::: Records supplied :::

Lemma render_frame_outcome views pool stages a s :
  frame_inv true views pool a s → views ≤ frame_depth a → views ≤ length pool → NoDup pool → regeneration_ok a →
  match render_frame views pool stages a s with
  | Ok (a', s') => frame_done true views pool a s a' s'
  | Fault e => acquire_fault e
  end.
Proof.
  intros Hi Hvd Hvp Hnd Hreg. pose proof (fi_counter _ _ _ _ _ Hi) as Hcnt.
  unfold render_frame.
  destruct (lookup_lt_is_Some_2 (in_flight_fences a) (frame_counter a)) as [f Hf]; [by rewrite (fi_fences _ _ _ _ _ Hi)|].
  destruct (lookup_lt_is_Some_2 (image_available_semaphores a) (frame_counter a)) as [av Hav]; [by rewrite (fi_avail _ _ _ _ _ Hi)|].
  destruct (lookup_lt_is_Some_2 (render_finish_semaphores a) (frame_counter a)) as [fin Hfin]; [by rewrite (fi_finish _ _ _ _ _ Hi)|].
  rewrite (at_index_Some _ _ _ Hf), lift_bind.
  destruct (wait_inv _ _ _ _ _ _ _ Hi Hf) as (s1 & E1 & Hi1 & Hn1 & Hsub1). erewrite st_bind_Ok by exact E1.
  rewrite (at_index_Some _ _ _ Hav), lift_bind.
  unfold acquire_next_image_index at 1, mbind at 1, ST_bind at 1.
  destruct (vkAcquireNextImageKHR s1 av) as [s2 code] eqn:Eacq.
  destruct (acquire_spec _ _ _ _ Eacq) as [Hp2 Himg].
  destruct code as [cur| |].
  2: { apply (no_image_faults _ _ (λ '(a', s'), frame_done true views pool a s a' s')). intros e.
       destruct (regenerate_function a) eqn:Er; [by apply Hreg|apply lift_error_fault]. }
  2: { apply (no_image_faults _ _ (λ '(a', s'), frame_done true views pool a s a' s')), lift_error_fault. }
  specialize (Himg cur eq_refl). rewrite (fi_images _ _ _ _ _ Hi1 eq_refl) in Himg.
  rewrite (st_bind_Ok _ _ s2 tt s2) by done. change (of_option BadOptional (Some cur)) with (Ok cur). rewrite lift_bind.
  destruct (lookup_lt_is_Some_2 pool cur) as [c Hc]; [lia|].
  assert (Hi2 : frame_inv true views pool a s2) by by eapply frame_inv_progress.
  destruct (wait_image_inv _ _ _ _ _ cur c Hi2 Himg Hc) as (s3 & E3 & Hi3 & Hnc & Hmono).
  erewrite st_bind_Ok by exact E3.
  rewrite (set_index_lt (size_images_in_flight views (images_in_flight a))), lift_bind
    by (by rewrite (fi_in_flight _ _ _ _ _ Hi)).
  rewrite (set_index_lt (image_index_at_frame a)), lift_bind by (rewrite (fi_frames _ _ _ _ _ Hi); lia).
  rewrite (at_index_Some _ _ _ Hc), lift_bind, (at_index_Some _ _ _ Hfin), lift_bind.
  destruct (submit_cycle true views pool a s3 (frame_counter a) cur f c
              (Submit_new [c] [av] stages [fin])) as (s4 & s5 & E4 & E5 & Hsub5 & Hi5); try done; [lia| |].
  { intros c' Hc'%Hmono. by apply (Hn1 c'), Hp2. }
  erewrite st_bind_Ok by exact E4. erewrite st_bind_Ok by exact E5.
  unfold Present_call at 1, mbind at 1, ST_bind at 1.
  pose proof (present_spec s5 (mkPresent cur [fin])) as Hp6.
  destruct (vkQueuePresentKHR s5 _) as [s6 ok] eqn:E6. simpl in Hp6.
  destruct (tz_assert ok) as [[]|e] eqn:Ea; simpl.
  2: { unfold tz_assert in Ea. left. destruct TZ_DEBUG, ok; naive_solver. }
  unfold next_frame. rewrite (proj2 (Nat.eqb_neq _ _)) by lia. simpl.
  split_and!; try done.
  - eapply frame_inv_progress; [apply Hi5|done]. apply Nat.mod_upper_bound. lia.
  - intros g x Hg. destruct (Hsub5 g x) as [Hx| ->]; [by apply Hp6| |right; by eapply list_elem_of_lookup_2].
    left. apply Hsub1. by apply Hp2, Hmono.
Qed.
(* ===== verification/VkHardware.v ===== *)
(** * Vulkan: physical devices, memory types, queue families and swapchains

    backend/vk/hardware/ (device, device_filter, memory, queue_family,
    swapchain_selector), the selection of [DeviceVulkan] (frontend/vk/device.cpp)
    and the construction of [Swapchain] (backend/vk/swapchain.cpp).  What the
    driver reports of a machine is the class [PhysicalDevices]; the selection
    logic on top of it is the engine's. *)

From S2P Require Import Prelude Containers.

(** ** What the driver reports *)

Inductive VkPhysicalDeviceType :=
  VK_PHYSICAL_DEVICE_TYPE_OTHER | VK_PHYSICAL_DEVICE_TYPE_INTEGRATED_GPU
| VK_PHYSICAL_DEVICE_TYPE_DISCRETE_GPU | VK_PHYSICAL_DEVICE_TYPE_VIRTUAL_GPU
| VK_PHYSICAL_DEVICE_TYPE_CPU.

#[export] Instance VkPhysicalDeviceType_eq_dec : EqDecision VkPhysicalDeviceType.
Proof. solve_decision. Defined.

Record VkExtent2D := mkExtent { width : Z; height : Z }.
Record VkSurfaceFormatKHR := mkSurfaceFormat { format : Z; colorSpace : Z }.
Record VkSurfaceCapabilitiesKHR := mkCapabilities {
  minImageCount : Z; maxImageCount : Z; currentExtent : VkExtent2D;
  minImageExtent : VkExtent2D; maxImageExtent : VkExtent2D; currentTransform : Z }.

#[export] Instance VkExtent2D_eq_dec : EqDecision VkExtent2D.
Proof. solve_decision. Defined.
#[export] Instance VkSurfaceFormatKHR_eq_dec : EqDecision VkSurfaceFormatKHR.
Proof. solve_decision. Defined.

(** The queries of a machine with one (optional) window surface.  [null] is
    [VK_NULL_HANDLE]; devices are other handles. *)
Definition VK_NULL_HANDLE : Z := 0.
(* ===== verification/VkRendererFacts.v ===== *)
(** * The Vulkan renderer: what is recorded, and where

    A calculus for the commands a computation records: [emits c P m] says that
    [m] records in command buffer [c] only, and only commands that satisfy
    [P]. *)

From S2P Require Import Prelude Containers Memory RenderTypes VkFrame VkCommand VkRenderer VkProcessor.

Section Emits.
Context `{BC : BuildConfig} `{VM : Vma} `{V : Vk}.

Definition commands (w : vkworld) (c : Z) : list vkcmd := default [] (v_cmds w !! c).

Definition emits {A} (c : Z) (P : vkcmd → Prop) (m : ST vkworld A) : Prop :=
  ∀ w a w', m w = Ok (a, w') →
    (∀ c', c' ≠ c → commands w' c' = commands w c') ∧ (Forall P (commands w c) → Forall P (commands w' c)).

(** Computations that record nothing. *)
Definition silent {A} (m : ST vkworld A) : Prop := ∀ w a w', m w = Ok (a, w') → v_cmds w' = v_cmds w.

Lemma silent_emits {A} c P (m : ST vkworld A) : silent m → emits c P m.
Proof. intros Hs w a w' E. unfold commands. rewrite (Hs w a w' E). done. Qed.

Lemma emits_bind {A B} c P (m : ST vkworld A) (f : A → ST vkworld B) :
  emits c P m → (∀ a, emits c P (f a)) → emits c P (m ≫= f).
Proof.
  intros Hm Hf w b w' (a & w1 & E1 & E2)%st_bind_inv.
  destruct (Hm _ _ _ E1) as [K1 P1], (Hf a _ _ _ E2) as [K2 P2]. split; [|auto].
  intros c' Hc. rewrite K2, K1; done.
Qed.

Lemma emits_lift {A B} c P (m : res A) (f : A → ST vkworld B) :
  (∀ a, m = Ok a → emits c P (f a)) → emits c P (lift m ≫= f).
Proof.
  intros Hf w b w' (a & w1 & E1 & E2)%st_bind_inv. unfold lift in E1. destruct m as [x|]; [|done].
  injection E1 as -> ->. by apply (Hf a eq_refl _ _ _ E2).
Qed.

Lemma silent_bind {A B} (m : ST vkworld A) (f : A → ST vkworld B) :
  silent m → (∀ a, silent (f a)) → silent (m ≫= f).
Proof.
  intros Hm Hf w b w' (a & w1 & E1 & E2)%st_bind_inv. rewrite (Hf a _ _ _ E2). by apply (Hm _ _ _ E1).
Qed.

Lemma silent_ret {A} (a : A) : silent (mret a).
Proof. by intros w x w' [= <- <-]. Qed.
Lemma silent_lift {A} (m : res A) : silent (lift m).
Proof. intros w x w'. unfold lift. destruct m; [by intros [= <- <-]|done]. Qed.
Lemma silent_gets {A} (f : vkworld → A) : silent (gets f).
Proof. by intros w x w' [= <- <-]. Qed.
Lemma silent_read {A} (f : vkworld → res A) : silent (λ w, lift (f w) w).
Proof. intros w x w'. unfold lift. destruct (f w); [by intros [= <- <-]|done]. Qed.
Lemma silent_on_sync {A} (m : ST vk_state A) : silent (on_sync m).
Proof. intros w x w'. unfold on_sync. destruct (m (v_sync w)) as [[? ?]|]; [by intros [= <- <-]|done]. Qed.
Lemma silent_on_vma {A} (f : vma_state → vma_state * A) : silent (on_vma f).
Proof. intros w x w'. unfold on_vma. destruct (f (v_vma w)). by intros [= <- <-]. Qed.
Lemma silent_on_memory {A} (f : heap * vma_state → heap * vma_state * A) : silent (on_memory f).
Proof. intros w x w'. unfold on_memory. destruct (f _) as [[? ?] ?]. by intros [= <- <-]. Qed.
Lemma silent_on_vheap {A} (f : heap → res (heap * A)) : silent (on_vheap f).
Proof. intros w x w'. unfold on_vheap. destruct (f _) as [[? ?]|]; [by intros [= <- <-]|done]. Qed.
(** The memory of a new persistently mapped buffer. *)
Lemma Buffer_new_persistent t n w b w' : t ≠ Staging → 0 < n →
  Buffer_new t NothingSpecial CPUPersistent n w = Ok (b, w') →
  ∃ blk bs, persistent_mapped_ptr b = Some (mkPtr blk 0) ∧ v_heap w' !! blk = Some bs ∧ length bs = n ∧
            Buffer_is_null b = false.
Proof.
  intros Ht Hn. unfold Buffer_new. intros (u & w1 & [Eu ->]%lift_inv & E)%st_bind_inv.
  simpl in Eu. injection Eu as <-. apply st_bind_inv in E as (r & w2 & E1 & E). unfold on_memory in E1.
  destruct (vmaCreateBuffer _ _ _ _ _) as [[h m] r'] eqn:Ec. injection E1 as <- <-.
  destruct (buffer_created (v_heap w, v_vma w) (type_usage t) true true n) as [[b' q] Hr]; [by destruct t|done|].
  change (bool_decide (CPUPersistent ≠ GPU)) with true in Ec.
  change (bool_decide (CPUPersistent = CPUPersistent)) with true in Ec.
  rewrite Ec in Hr. cbn in Hr. subst r'.
  destruct (create_buffer_spec _ _ _ _ _ _ _ _ _ _ Ec) as (blk & bs & -> & Hb & _ & _ & _ & -> & Hl & _ & _);
    [by destruct t|done|done|]. simpl in E. injection E as <- <-. exists blk, bs. simpl.
  rewrite lookup_insert_eq. split_and!; try done. unfold Buffer_is_null. simpl. by apply Z.eqb_neq.
Qed.

Lemma Buffer_assign_null v w b w' : Buffer_assign Buffer_null v w = Ok (b, w') → b = v ∧ w' = w.
Proof. unfold Buffer_assign. simpl. intros ([] & ? & [= <-] & [= <- <-])%st_bind_inv. done. Qed.

Lemma Buffer_map_persistent b p w q w' : persistent_mapped_ptr b = Some p →
  Buffer_map_memory b w = Ok (q, w') → q = p ∧ w' = w.
Proof.
  intros Hp. unfold Buffer_map_memory. rewrite Hp. intros ([] & w1 & [_ ->]%lift_inv & [= <- <-])%st_bind_inv. done.
Qed.

Lemma Buffer_map_heap b w q w' : Buffer_map_memory b w = Ok (q, w') → v_heap w' = v_heap w.
Proof.
  unfold Buffer_map_memory. intros ([] & w1 & [_ ->]%lift_inv & E)%st_bind_inv.
  destruct (persistent_mapped_ptr b); [by injection E as _ <-|].
  apply st_bind_inv in E as (p & w2 & E1 & [_ ->]%lift_inv). unfold on_vma in E1.
  destruct (vmaMapMemory _ _). by injection E1 as _ <-.
Qed.

(** The dynamic part of the setup, when the last input is dynamic and another
    dynamic input before it has an index. *)
Lemma setup_dynamic_faults h (pre : list I) i ixs bm c w :
  all_detached (pre ++ [i]) → data_access i = DynamicFixed → get_indices i = OwnedI ixs →
  (∀ c0, compile h pre = Ok c0 → dynamic_indices c0 ≠ []) → dynamic_index_buffer bm = Buffer_null →
  compile h (pre ++ [i]) = Ok c → ∀ r, setup_dynamic c bm (pre ++ [i]) w ≠ Ok r.
Proof.
  intros Hdet Ha Hix Hne Hbm Ec [[bm' ins'] w'] E.
  destruct (compile_regions h _ c Hdet Ec) as (Hv & Hi & Nv & Ni & _ & _).
  rewrite compile_snoc in Ec. apply bind_Ok_inv in Ec as (c0 & E0 & Ec). specialize (Hne c0 E0).
  apply bind_Ok_inv in Ec as (vs & _ & Ec). apply bind_Ok_inv in Ec as (ixs' & Eix & Ec).
  rewrite Hix in Eix. injection Eix as <-. rewrite Ha in Ec. injection Ec as <-. cbn in *.
  assert (Hown : ∀ rgs, regions_dynamic (pre ++ [i]) rgs →
    regions_with owns_vertices (pre ++ [i]) rgs ∧ regions_with owns_indices (pre ++ [i]) rgs).
  { intros rgs Hr. split; (eapply Forall_impl; [exact Hr|]); intros rg (x & Hx & Hxa); exists x; (split; [done|]);
      unfold all_detached in Hdet; rewrite Forall_forall in Hdet;
      destruct (Hdet x) as (bs & xs & H1 & H2); try (by eapply list_elem_of_lookup_2); split; eauto. }
  unfold setup_dynamic in E. cbn in E.
  apply st_bind_inv in E as (vb & w1 & _ & E). apply st_bind_inv in E as (vb' & w2 & _ & E).
  apply st_bind_inv in E as (ib & w3 & Eib & E).
  apply Buffer_new_persistent in Eib as (blk & bs & Hp & Hblk & Hl & _); [|done|].
  2: { rewrite length_app. destruct (dynamic_indices c0); [done|simpl; lia]. }
  apply st_bind_inv in E as (ib' & w4 & Eas & E). rewrite Hbm in Eas. apply Buffer_assign_null in Eas as [-> ->].
  apply st_bind_inv in E as (vp & w5 & Ev%Buffer_map_heap & E).
  apply st_bind_inv in E as (ins1 & w6 & Ef & E).
  destruct (fold_vertex_regions _ _ _ _ _ _ Nv (proj1 (Hown _ Hv)) Ef) as [Hsz1 Hin1].
  apply st_bind_inv in E as (ip & w7 & Ei & E). destruct (Buffer_map_persistent _ _ _ _ _ Hp Ei) as [-> ->].
  apply st_bind_inv in E as (ins2 & w8 & Ef2 & _).
  destruct (st_fold (map_index_region (mkPtr blk 0)) (index_regions c0) ins1 w6) as [[ins3 w9]|e] eqn:E3.
  2: { assert (Hf : ∀ (l1 l2 : list Region) (s : list I) (w : vkworld) e,
         st_fold (map_index_region (mkPtr blk 0)) l1 s w = Fault e →
         st_fold (map_index_region (mkPtr blk 0)) (l1 ++ l2) s w = Fault e).
       { induction l1 as [|x l1 IHl]; intros l2 s wx ex Hx; [done|]. simpl in *. unfold mbind, ST_bind in *.
         destruct (map_index_region _ x s wx) as [[s' w'']|]; [by apply IHl|done]. }
       by rewrite (Hf _ _ _ _ _ E3) in Ef2. }
  rewrite (st_fold_app _ _ _ _ _ _ _ E3) in Ef2. simpl in Ef2. apply st_bind_inv in Ef2 as (ins4 & w10 & El & _).
  rewrite fmap_app in Ni. apply NoDup_app in Ni as (Ni & Hdis & _).
  apply Forall_app in Hi as [Hi _]. pose proof (proj2 (Hown _ Hi)) as Ho.
  assert (Ho1 : regions_with owns_indices ins1 (index_regions c0)).
  { eapply Forall_impl; [exact Ho|]. intros rg (x & Hx & Hxa & xs & Hxi). destruct (Hin1 _ _ Hx) as (j & Hj & Hji & Hja).
    exists j. split; [done|]. split; [congruence|]. exists xs. congruence. }
  destruct (fold_index_regions _ _ _ _ _ _ Ni Ho1 E3) as [Hsz2 Hin2].
  destruct (Hin1 (length pre) i) as (j & Hj & Hji & Hja); [by apply list_lookup_middle|].
  destruct (map_index_region_inv (mkPtr blk 0) (mkRegion (length pre) (length (dynamic_indices c0) * 4) (4 * length ixs))
              ins3 j ixs w9 ins4 w10) as (h' & j' & Hst & _).
  { simpl. rewrite Hin2; [done|]. intros Hk. apply (Hdis _ Hk), elem_of_cons. by left. }
  { congruence. } { congruence. } { exact El. }
  unfold store, ptr_add_u32, ptr_add in Hst. cbn [block offset r_offset] in Hst.
  assert (Hlen : length <$> v_heap w9 !! blk = Some (length bs)) by (rewrite Hsz2, Hsz1, Ev, Hblk; done).
  destruct (v_heap w9 !! blk) as [l|]; [|done]. injection Hlen as Hlen.
  rewrite length_u32s_bytes in Hst. destruct (_ <=? _) eqn:Hle in Hst; [apply Nat.leb_le in Hle|done].
  rewrite Hlen, Hl, length_app in Hle. destruct (dynamic_indices c0); [done|]. simpl in Hle. lia.
Qed.
(* ===== verification/VkResources.v ===== *)
(** * The Vulkan renderer: textures and descriptor sets

    What the constructor records to upload a texture, and how the descriptor
    sets it fills relate to the layout of the builder. *)

From S2P Require Import Prelude Containers Memory RenderTypes Inputs VkFrame VkCommand VkRenderer VkDriver VkProcessor VkRendererFacts VkProperties.

(** ** Textures *)

Section Textures.
Context `{BC : BuildConfig} `{VM : Vma} `{V : Vk} `{VO : !VkObjects} `{TG : Target}.
Context {R : Type} `{IR : IResource R}.

(** The texture components are made one per resource, with new images. *)
Definition fresh_components (ks : list nat) (l : list TextureComponent) : Prop :=
  tc_resource <$> l = ks ∧ Forall (λ t, layout (img t) = LayoutUndefined) l.

Lemma initialise_texture_inv (rs : list R) k im w im' w' :
  initialise_texture rs k im w = Ok (im', w') →
  ∃ t, texture_components im' = texture_components im ++ [t] ∧ tc_resource t = k ∧ layout (img t) = LayoutUndefined.
Proof.
  unfold initialise_texture. intros E. do 2 (apply st_bind_inv in E as (? & ? & _ & E)).
  apply st_bind_inv in E as (i & w1 & Ei & E). do 2 (apply st_bind_inv in E as (? & ? & _ & E)).
  injection E as <- _. eexists. split; [done|]. split; [done|]. simpl. unfold Image_new in Ei.
  do 3 (apply st_bind_inv in Ei as (? & ? & _ & Ei)). by injection Ei as <- _.
Qed.

Lemma initialise_textures_inv (rs : list R) ks im w im' w' :
  texture_components im = [] → initialise_texture_resources rs ks im w = Ok (im', w') →
  fresh_components ks (texture_components im').
Proof.
  intros Him. apply (st_fold_Ok_ind (λ ks im' _, fresh_components ks (texture_components im'))).
  - rewrite Him. by split.
  - intros done_ k s w1 s' w2 [Hk HF] (t & -> & Ht & Hl)%initialise_texture_inv. split.
    + rewrite fmap_app, Hk. simpl. by rewrite Ht.
    + apply Forall_app. auto.
Qed.

Lemma transition_records c i new sa ss da ds w :
  source_barrier (layout i) = Ok (sa, ss) → destination_barrier new = Ok (da, ds) →
  transition_image_layout c i new w = cmd c (CmdPipelineBarrier ss ds sa da (image i) (layout i) new) w.
Proof. intros Hs Hd. unfold transition_image_layout, mbind, ST_bind. by rewrite Hs, Hd. Qed.

(** C30: the commands that upload a texture.  The layout an image is created with
    is not updated when it is moved to the transfer layout, so the barrier after
    the copy also starts from the undefined layout, at the top of the pipeline
    and with no access to wait for: it neither waits for the copy nor keeps what
    the copy wrote. *)
Theorem vk_texture_barrier_discards (rs : list R) ks im w im' w' t pool staging w1 pool' w2 :
  texture_components im = [] → initialise_texture_resources rs ks im w = Ok (im', w') →
  t ∈ texture_components im' → record_texture pool staging (img t) w1 = Ok (pool', w2) →
  ∃ c, get_buffer_natives pool !! get_view_count = Some c ∧
    commands w2 c =
      [CmdPipelineBarrier TOP_OF_PIPE TRANSFER NO_ACCESS TRANSFER_WRITE (image (img t))
         LayoutUndefined LayoutTransferDestination;
       CmdCopyBufferToImage (buffer staging) (image (img t)) LayoutTransferDestination
         (img_width (img t)) (img_height (img t));
       CmdPipelineBarrier TOP_OF_PIPE ALL_GRAPHICS NO_ACCESS SHADER_READ (image (img t))
         LayoutUndefined ShaderResource].
Proof.
  intros Him Ei Ht E. destruct (initialise_textures_inv _ _ _ _ _ _ Him Ei) as [_ HF].
  rewrite Forall_forall in HF. specialize (HF t Ht).
  apply recording_inv in E as (c & Hc & _ & E). exists c. split; [done|].
  apply st_bind_inv in E as ([] & wa & E1 & E). apply st_bind_inv in E as ([] & wb & E2 & E3).
  erewrite transition_records in E1, E3 by (rewrite ?HF; done). rewrite HF in E1, E3.
  apply cmd_appends in E1 as [H1 _], E3 as [H3 _]. apply st_bind_inv in E2 as ([] & wc & [_ ->]%lift_inv & E2).
  apply cmd_appends in E2 as [H2 _]. rewrite H3, H2, H1.
  unfold commands, cleared. simpl. by rewrite lookup_insert_eq.
Qed.
Lemma setup_static_ok ins c bm m w : stores m w → Forall owns_data ins →
  vertex_buffer bm = Buffer_null → index_buffer bm = Buffer_null →
  static_vertex_bytes c = all_data StaticFixed owned_bytes ins →
  static_indices c = all_data StaticFixed owned_indices ins →
  VkRenderer.any_static_geometry c = any StaticFixed ins →
  ∃ bm' m' w', setup_static c bm w = Ok (bm', w') ∧ stores m' w' ∧ v_sync w' = v_sync w ∧
    (∀ k x, m !! k = Some x → m' !! k = Some x) ∧
    dynamic_vertex_buffer bm' = dynamic_vertex_buffer bm ∧ dynamic_index_buffer bm' = dynamic_index_buffer bm ∧
    buffer_components bm' = buffer_components bm ∧
    (any StaticFixed ins = true → static_room ins (vertex_buffer bm') (index_buffer bm') m' ∧
       m !! buffer (vertex_buffer bm') = None ∧ m !! buffer (index_buffer bm') = None).
Proof.
  intros Hst Ho Hv0 Hi0 Hv Hi Ha. unfold setup_static. rewrite Ha, Hv, Hi. rewrite Forall_forall in Ho.
  destruct (any StaticFixed ins) eqn:Hany; [|by exists bm, m, w].
  assert (Hlv : 0 < length (all_data StaticFixed owned_bytes ins)).
  { apply any_length; [|done]. intros i Hin _. by apply Ho. }
  assert (Hli : 0 < length (all_data StaticFixed owned_indices ins) * 4).
  { assert (0 < length (all_data StaticFixed owned_indices ins)); [|lia].
    apply any_length; [|done]. intros i Hin _. by apply Ho. }
  destruct (stores_new Vertex TransferDestination GPU _ _ m w Hst eq_refl ltac:(done) Hlv)
    as (vb & b1 & o1 & w1 & E1 & N1 & L1 & S1 & T1 & _ & Y1 & _).
  rewrite (st_bind_Ok _ _ _ _ _ E1), Hv0, (st_bind_Ok _ _ _ _ _ (assign_null vb w1)).
  destruct (stores_new Index TransferDestination GPU _ _ _ w1 S1 eq_refl ltac:(done) Hli)
    as (ib & b2 & o2 & w2 & E2 & N2 & L2 & S2 & T2 & _ & Y2 & _).
  rewrite (st_bind_Ok _ _ _ _ _ E2), Hi0, (st_bind_Ok _ _ _ _ _ (assign_null ib w2)).
  apply lookup_insert_None in N2 as [N2 Hne].
  eexists _, _, w2. split; [reflexivity|]. cbn. split; [exact S2|]. split; [congruence|]. split_and!; try done.
  - intros k x Hk. rewrite !lookup_insert_ne; [done|congruence|congruence].
  - intros _. split; [|done]. unfold static_room. split_and!; try done.
    + exists b1, o1. by rewrite lookup_insert_ne, lookup_insert_eq.
    + exists b2, o2. rewrite lookup_insert_eq. split; [done|]. lia.
Qed.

:::

Filter the records down to the lines containing the word "VkSurfaceFormatKHR", and copy those.

Record VkSurfaceFormatKHR := mkSurfaceFormat { format : Z; colorSpace : Z }.
#[export] Instance VkSurfaceFormatKHR_eq_dec : EqDecision VkSurfaceFormatKHR.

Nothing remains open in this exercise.